A number of Aboriginal organisations have joined together to call for the early release of First Nations people from incarceration to protect them from COVID-19.

National Aboriginal and Torres Strait Islander Legal Services (NATSILS) and the Australian Indigenous Doctors Association (AIDA) have put their support behind an open letter by ten families affected by deaths in custody and community members with family members in prison.

According to the Australian Bureau of Statistics, there were 43,028 adult prisoners in custody in Australia as of June 30, 2019.

Over a quarter of those incarcerated (28 percent) were Aboriginal or Torres Strait Islander.

Makayla Reynolds’ brother Nathan Reynolds died in 2018 from an asthma attack while in prison.

“It took 40 minutes from the first call for medical help to arrive. If prisons couldn’t cope with my brother’s medical emergency back then, how will they cope with an outbreak of Coronavirus?” Reynolds said.

“Every day experts warn of the second wave of COVID-19. It is not good enough to wait for people to get sick, to suspend family visits while prison workers come and go.”

Another woman whose daughter has multiple health conditions is asking for her daughter’s release.

“She has a heart condition and an acute brain injury, and she sounds like she’s deteriorating. This is the third time she’s been refused bail. I worry for her mental health.

“She’s shut off from the world. She’s usually a bubbly person and she’d ring me all the time, but she doesn’t want to talk to anyone on the outside because she’s upset.

“She also has bad hay fever and often has flu-like symptoms. I’m really worried about COVID-19, if she was to come into contact with it, it’d probably kill her.”


Transmission hotspots

As COVID-19 continues, AIDA said the health risk for prisoners increases significantly. A high proportion of First Nations people face an increased risk of contracting the virus due to high levels of chronic disease and other comorbidities, inadequate housing and a lack of culturally appropriate healthcare and health infrastructure.

“As Indigenous doctors, AIDA holds grave concerns for the conditions in prisons during the COVID-19 pandemic.
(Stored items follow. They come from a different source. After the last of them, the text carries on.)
(* ===== verification/FuzzNfs.v ===== *)
(** * [fuzz/fuzz_targets]: the assertions of the NFS targets hold for every input

    [nfs_write.rs] and [nfs_readdir.rs] build a request and a reply from fuzzed
    bytes, run the codecs over them and assert what they read back. A target
    is modelled in the option monad: [None] is a failed assertion or an [unwrap]
    of an error. The theorems say that no input makes them fail, and that every
    input gets past the decoder, which is what the requests are built for. Calls
    whose result a target drops ([let _ =]) have no effect and are left out. *)
From S2P Require Import Prelude RpcCodec VfsTypes NfsProcedures NfsCodec Handles.
From stdpp Require Import list option.
#[local] Open Scope Z_scope.
Import Format.

(** [assert!], [unwrap] *)
Definition check (b : bool) : option unit := if b then Some () else None.
Definition unwrap {E A} (r : result E A) : option A := ok r.

(** [data.get(i).copied().unwrap_or(d)] *)
Definition byte_at (data : list byte) (i : nat) (d : Z) : Z := from_option byte_val d (data !! i).

Definition u32_saturating_add (a b : Z) : Z := Z.min u32_max (a + b).
Definition u32_saturating_mul (a b : Z) : Z := Z.min u32_max (a * b).

Section Targets.
Context (hmac : list byte -> list byte -> list byte) (handles : HandleCodec).
(** One step, with the shared flag [lose_reply]. *)
Definition proxy_step (a : proxy_action) (lose_reply : bool) (p : proxy) : option (bool * proxy) :=
  match a with
  | ClientSends bs =>
      if client_closed p then None
      else Some (lose_reply, mkProxy (phase p) (from_client p ++ bs) false (from_server p) (server_closed p) (to_client p) (to_server p)
        (client_sent p ++ bs) (server_sent p) (requests p) (replies p) (passed p))
  | ClientCloses =>
      Some (lose_reply, mkProxy (phase p) (from_client p) true (from_server p) (server_closed p) (to_client p) (to_server p)
        (client_sent p) (server_sent p) (requests p) (replies p) (passed p))
  | ServerSends bs =>
      if server_closed p then None
      else Some (lose_reply, mkProxy (phase p) (from_client p) (client_closed p) (from_server p ++ bs) false (to_client p) (to_server p)
        (client_sent p) (server_sent p ++ bs) (requests p) (replies p) (passed p))
  | ServerCloses =>
      Some (lose_reply, mkProxy (phase p) (from_client p) (client_closed p) (from_server p) true (to_client p) (to_server p)
        (client_sent p) (server_sent p) (requests p) (replies p) (passed p))
  | Connect => match phase p with Connecting => Some (lose_reply, set_phase AwaitRequest p) | _ => None end
  | IoFails => match phase p with Ended _ => None | _ => Some (lose_reply, set_phase (Ended Failed) p) end
  | TakeRequest =>
      match phase p with
      | AwaitRequest =>
          match receive (from_client p) (client_closed p) with
          | Whole request rest =>
              let ph := match wire request with Some bs => SendRequest (is_nfs_write request) bs | None => Ended Failed end in
              Some (lose_reply, mkProxy ph rest (client_closed p) (from_server p) (server_closed p) (to_client p) (to_server p)
                (client_sent p) (server_sent p) (requests p ++ [request]) (replies p) (passed p))
          | BadRecord => Some (lose_reply, set_phase (Ended Failed) p)
          | Waits => None
          end
      | _ => None
      end
  | TakeReply =>
      match phase p with
      | AwaitReply is_write =>
          match receive (from_server p) (server_closed p) with
          | Whole reply rest =>
              if is_write && lose_reply then
                Some (false, mkProxy (Ended LostReply) (from_client p) (client_closed p) rest (server_closed p) (to_client p) (to_server p)
                  (client_sent p) (server_sent p) (requests p) (replies p ++ [reply]) (passed p))
              else
                let ph := match wire reply with Some bs => SendReply reply bs | None => Ended Failed end in
                Some (lose_reply, mkProxy ph (from_client p) (client_closed p) rest (server_closed p) (to_client p) (to_server p)
                  (client_sent p) (server_sent p) (requests p) (replies p ++ [reply]) (passed p))
          | BadRecord => Some (lose_reply, set_phase (Ended Failed) p)
          | Waits => None
          end
      | _ => None
      end
  | Sent n =>
      match phase p with
      | SendRequest w rest =>
          if (1 <=? n) && (n <=? zlen rest) then
            let ph := match drop (Z.to_nat n) rest with [] => AwaitReply w | rest' => SendRequest w rest' end in
            Some (lose_reply, mkProxy ph (from_client p) (client_closed p) (from_server p) (server_closed p) (to_client p)
              (to_server p ++ take (Z.to_nat n) rest) (client_sent p) (server_sent p) (requests p) (replies p) (passed p))
          else None
      | SendReply reply rest =>
          if (1 <=? n) && (n <=? zlen rest) then
            let (ph, passed) := match drop (Z.to_nat n) rest with
              | [] => (AwaitRequest, passed p ++ [reply])
              | rest' => (SendReply reply rest', passed p)
              end in
            Some (lose_reply, mkProxy ph (from_client p) (client_closed p) (from_server p) (server_closed p)
              (to_client p ++ take (Z.to_nat n) rest) (to_server p) (client_sent p) (server_sent p) (requests p) (replies p) passed)
          else None
      | _ => None
      end
  end.

(** ** [serve_with_lost_write_reply] *)

Inductive harness_phase : Type := Accepting | Joining | Stopping | Waiting | Returned (ok : bool).
Record harness : Type := mkHarness { serving : harness_phase; lose_reply : bool; proxies : list proxy }.

Inductive harness_label : Type :=
| AcceptClient
| AcceptFails
| SawShutdown
| Abort (i : nat)
| AllJoined
| ServerShutdown (ok : bool)
| ServerWait (ok : bool)
| On (i : nat) (a : proxy_action).

Definition ended (p : proxy) : bool := match phase p with Ended _ => true | _ => false end.

(** Leaving the loop with an error drops the set of proxies, which aborts them too;
    an aborted task ends when it next waits. *)
Definition harness_step (l : harness_label) (h : harness) : option harness :=
  match l with
  | AcceptClient =>
      match serving h with Accepting => Some (mkHarness Accepting (lose_reply h) (proxies h ++ [fresh_proxy])) | _ => None end
  | AcceptFails => match serving h with Accepting => Some (mkHarness (Returned false) (lose_reply h) (proxies h)) | _ => None end
  | SawShutdown => match serving h with Accepting => Some (mkHarness Joining (lose_reply h) (proxies h)) | _ => None end
  | Abort i =>
      match serving h, proxies h !! i with
      | (Joining | Returned _), Some p =>
          if ended p then None else Some (mkHarness (serving h) (lose_reply h) (<[i := set_phase (Ended Cancelled) p]> (proxies h)))
      | _, _ => None
      end
  | AllJoined =>
      match serving h with
      | Joining => if forallb ended (proxies h) then Some (mkHarness Stopping (lose_reply h) (proxies h)) else None
      | _ => None
      end
  | ServerShutdown ok =>
      match serving h with
      | Stopping => Some (mkHarness (if (ok : bool) then Waiting else Returned false) (lose_reply h) (proxies h))
      | _ => None
      end
  | ServerWait ok =>
      match serving h with Waiting => Some (mkHarness (Returned ok) (lose_reply h) (proxies h)) | _ => None end
  | On i a =>
      match proxies h !! i with
      | Some p =>
          match proxy_step a (lose_reply h) p with
          | Some (flag, p') => Some (mkHarness (serving h) flag (<[i := p']> (proxies h)))
          | None => None
          end
      | None => None
      end
  end.

Definition harness_start : harness := mkHarness Accepting true [].

Fixpoint harness_run (ls : list harness_label) (h : harness) : option harness :=
  match ls with
  | [] => Some h
  | l :: ls' => harness_step l h ≫= harness_run ls'
  end.
End Proxy.

(** ** What is taken for a WRITE *)

Definition u32s (l : list Z) : list byte := concat (map (be_bytes 4) l).
(** * json_parser: a shallow embedding of json_parser.h

    The parser of diffstorm/json_parser decodes a JSON text into a flat
    sequence of tokens that carry byte offsets into the input.  This file
    embeds the implementation part of [json_parser.h] function by function
    and proves properties of it.

    Conventions of the embedding.

    - [size_t] and [int] fields are integers of [Z].  The subtractions on
      the configured limits ([max_string - 1] and the like) and the
      conversion of [depth] to [size_t] are reduced modulo [2^64] as in C;
      cursor increments are written without reduction (the cursor never
      passes the end of the buffer by more than one byte).
    - The input is the list of the bytes of the buffer; a read past its
      last byte yields 0, the terminator of a C string, on which the number
      scanner and [strtod] rely.  The field [length] is kept apart from the
      buffer, as in [json_parser_init (parser, json, length)].
    - A handler returns [-1] or [0] together with the state it leaves
      behind.  The recursion of the handlers is bounded by a fuel argument;
      [None] means that the fuel ran out, and [handlers_total] shows that
      the fuel [json_parser_parse] hands out is always enough.
    - The token array lives in a heap block.  [realloc] answers as the
      field [heap] of the state says (failure, growth in place, or a fresh
      block); a store through the address of a token in a block that is no
      longer the live one does not reach the token array. *)

From Stdlib Require Import ZArith List Lia Bool Ascii String.
Import ListNotations.
Open Scope Z_scope.

(** ** Data model *)

Inductive json_error_t : Type :=
| JSON_ERROR_NONE
| JSON_ERROR_INVALID_TOKEN
| JSON_ERROR_UNEXPECTED_CHAR
| JSON_ERROR_MAX_TOKENS
| JSON_ERROR_STRING_TOO_LONG
| JSON_ERROR_INVALID_ESCAPE
| JSON_ERROR_INVALID_UNICODE
| JSON_ERROR_NESTING_DEPTH
| JSON_ERROR_INVALID_NUMBER
| JSON_ERROR_TRAILING_CHARS
| JSON_ERROR_ALLOCATION_FAILED.

Definition json_error_eqb (a b : json_error_t) : bool :=
  match a, b with
  | JSON_ERROR_NONE, JSON_ERROR_NONE
  | JSON_ERROR_INVALID_TOKEN, JSON_ERROR_INVALID_TOKEN
  | JSON_ERROR_UNEXPECTED_CHAR, JSON_ERROR_UNEXPECTED_CHAR
  | JSON_ERROR_MAX_TOKENS, JSON_ERROR_MAX_TOKENS
  | JSON_ERROR_STRING_TOO_LONG, JSON_ERROR_STRING_TOO_LONG
  | JSON_ERROR_INVALID_ESCAPE, JSON_ERROR_INVALID_ESCAPE
  | JSON_ERROR_INVALID_UNICODE, JSON_ERROR_INVALID_UNICODE
  | JSON_ERROR_NESTING_DEPTH, JSON_ERROR_NESTING_DEPTH
  | JSON_ERROR_INVALID_NUMBER, JSON_ERROR_INVALID_NUMBER
  | JSON_ERROR_TRAILING_CHARS, JSON_ERROR_TRAILING_CHARS
  | JSON_ERROR_ALLOCATION_FAILED, JSON_ERROR_ALLOCATION_FAILED => true
  | _, _ => false
  end.

Inductive json_token_type_t : Type :=
| JSON_TOKEN_INVALID
| JSON_TOKEN_OBJECT
| JSON_TOKEN_ARRAY
| JSON_TOKEN_STRING
| JSON_TOKEN_NUMBER
| JSON_TOKEN_TRUE
| JSON_TOKEN_FALSE
| JSON_TOKEN_NULL.

(** The value [strtod] returns, before it is rounded to a binary64:
    [Finite neg m b e] stands for [(-1)^neg * m * b^e] with [b] ten for a
    decimal and two for a hexadecimal subject. *)
Inductive c_double : Type :=
| Finite (neg : bool) (mant : Z) (base : Z) (exp : Z)
| Infinite (neg : bool)
| NotANumber.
AIDA fully supports NATSILS’ call to Governments to make every effort to prevent Aboriginal and Torres Strait Islander deaths in custody due to COVID-19,” said AIDA President, Dr Kris Rallah-Baker.

“Aboriginal and Torres Strait Islander people in prisons throughout Australia already have compromised health conditions, and we must protect them from this virus, as well as prevent its spread to our communities.”

NATSILS Co-Chairs Cheryl Axleby and Nerita Waight said governments must listen to the voices of concerned families in order to prevent COVID-19 black deaths in custody.

“An outbreak in prisons is imminent and our health system will not be able to cope,” Axleby said.

NATSILS has written to the Attorneys General, Ministers for Corrections and Commissioners for Corrections at State, Territory and Federal levels outlining their position on releasing at-risk prisoners.

The organisation said COVID-19 is “spreading like wildfire in prisons overseas” and that several countries have already released some of their prison population to contain the virus’ spread.

“We must follow their example to prevent any COVID-19 black deaths in custody.”

Aboriginal led justice coalition, Change the Record, has also joined the call upon governments, asking them to close the gap in imprisonment rates of Indigenous people.

“Discriminatory laws and policies brought in by successive governments has resulted in the mass incarceration of First Nations peoples. Right now, as COVID-19 threatens the health and safety of our communities, First Nations peoples in prisons are at an even greater risk,” said Change the Record Executive Officer, Sophie Trevitt.

Trevitt also pointed out the major public health risk prisons pose during a pandemic.

“Prisons are pressure cookers for disease transmission. They are also high-risk environments for human rights abuses.

“It is not an acceptable solution to the threat of COVID-19 to lock people in cells, deny them family access, education or programs.

“We need to be getting Aboriginal and Torres Strait Islander peoples out of prison, not putting them in.”


PPE prioritised

Since late March, in-person social visitations have been suspended across all adult correctional facilities in Australia.

Following a meeting of the National Cabinet on Tuesday, the Federal Government has indicated it will develop ‘Safe Travel Plans’ for newly released Indigenous prisoners.

This will include secure transport to designated communities and access to self-isolation accommodation.

National Cabinet also agreed States and Territories will deal with COVID-19 according to the Communicable Diseases Network Australia (CDNA) National Guidelines for the Prevention, Control and Public Health Management of COVID-19 Outbreaks in Correctional and Detention Facilities in Australia.

Endorsed by the CDNA and the Australian Health Protection Principal Committee (AHPPC), these Guidelines are provided to assist corrections facilities to provide “best practice information for the prevention and management of COVID-19 outbreaks in detention and correction facilities”.

The Guidelines outline the increased risk posed to First Nations prisoners and detainees, however they hold no recommendation of early release as a preventative measure.

It was also agreed at the meeting that Personal Protective Equipment (PPE) supply should be a priority for correctional facilities, particularly if there are any confirmation of cases in the sector.